Adaeze Baloguns Tage

30JUL

Es gibt eine bestimmte Art von Stille, die nur auf einem Set existiert, nachdem das Licht platziert wurde und bevor der erste Frame gedreht wird — wenn der Raum niemandem und gleichzeitig allen gehört. Heute finde mich dabei, die Wände zu skizzieren, die Art, wie der helle Holzboden auf Weiß trifft, den Winkel des Nordlichts über eine leere Ecke. Der Mantel, den sie mir angezogen haben, ist zu groß und genau richtig. Ich lächle nicht für die Kamera, aber etwas hinter meinen Augen tut es — eine kleine, private Übereinkunft mit dem Moment, die ich bewahren werde und die das Bild weitertragen wird, ohne sie zu erklären.

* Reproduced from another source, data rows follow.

Lemma issue_all_spec cs : forall e out,
  ready e -> Forall cmd_ok cs -> allowed (write_enable e) cs = true ->
  exists e', foldl (fun o c => '(e, out) ← o; '(e, r) ← issue e c; Some (e, out ++ [r])) (Some (e, out)) cs =
      Some (e', out ++ snd (chip_run (data e, write_enable e) cs)) /\ ready e' /\
    (data e', write_enable e') = fst (chip_run (data e, write_enable e) cs).
Proof.
  induction cs as [|c cs IH]; intros e out Hr Hok Hal.
  { exists e. cbn. by rewrite app_nil_r. }
  apply Forall_cons in Hok as [Hc Hok]. apply andb_true_iff in Hal as [Hd Hal].
  destruct (issue_spec e c Hr Hc) as (e1 & H1 & Hr1 & Hs); [by destruct (cmd_data c)|].
  destruct (IH e1 (out ++ [snd (chip_step (data e, write_enable e) c)]) Hr1 Hok) as (e2 & H2 & Hr2 & Hs2).
  { replace (write_enable e1) with (snd (fst (chip_step (data e, write_enable e) c))) by (by rewrite <- Hs).
    rewrite <- Hal. by destruct c. }
  exists e2. cbn [foldl mbind option_bind chip_run]. rewrite H1. cbn [mbind option_bind]. rewrite H2.
  destruct (chip_step _ c) as [m r]. cbn [fst snd] in *. subst m.
  destruct (chip_run (data e1, write_enable e1) cs). cbn [fst snd] in *. by rewrite <- app_assoc.
Qed.

(** C39: the pin-level machine implements the chip of the data sheet: whatever
    commands a host clocks in (data only while the write latch is open), none
    fails, the memory and the latch end as the command set says, and every
    READ clocks out the word at its address, most significant bit first. *)
Theorem eeprom_refines e cs :
  ready e -> Forall cmd_ok cs -> allowed (write_enable e) cs = true ->
  exists e', issue_all e cs = Some (e', snd (chip_run (data e, write_enable e) cs)) /\ ready e' /\
    (data e', write_enable e') = fst (chip_run (data e, write_enable e) cs).
Proof. intros. by apply issue_all_spec. Qed.

Lemma eeprom_refines_witness :
  exists e', issue_all with_log_module [WREN 0; WRITE 0x10 0xABCD; READ 0x90; WRDS 0] =
    Some (e', [None; None; Some 0xABCD; None]) /\ write_enable e' = false.
Proof.
  destruct (eeprom_refines with_log_module [WREN 0; WRITE 0x10 0xABCD; READ 0x90; WRDS 0])
    as (e' & H1 & _ & H2); [exact new_ready|repeat constructor; vm_compute; congruence|reflexivity|].
  exists e'. split; [exact H1|]. injection H2 as _ H2. exact H2.
Defined.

Stimmung: Velvet after dark — warm beneath the cool surface, enigmatic, quietly self-possessed.

28JUL

Ich saß zehn Minuten lang mit meinem Skizzenbuch offen da, bevor mich jemand bat, mich zu bewegen. So, wie das Licht durch dieses Fenster fiel — es war nicht dramatisch, einfach ehrlich. Ich zeichnete den Schatten des Vorhangs auf dem Boden. Manchmal sind die leisesten Dinge am schwersten einzufangen. Heute fühlte es sich an wie einer dieser Tage, an denen ich einfach hier sein durfte, nicht performen musste. Nur im Raum existieren und mich halten lassen.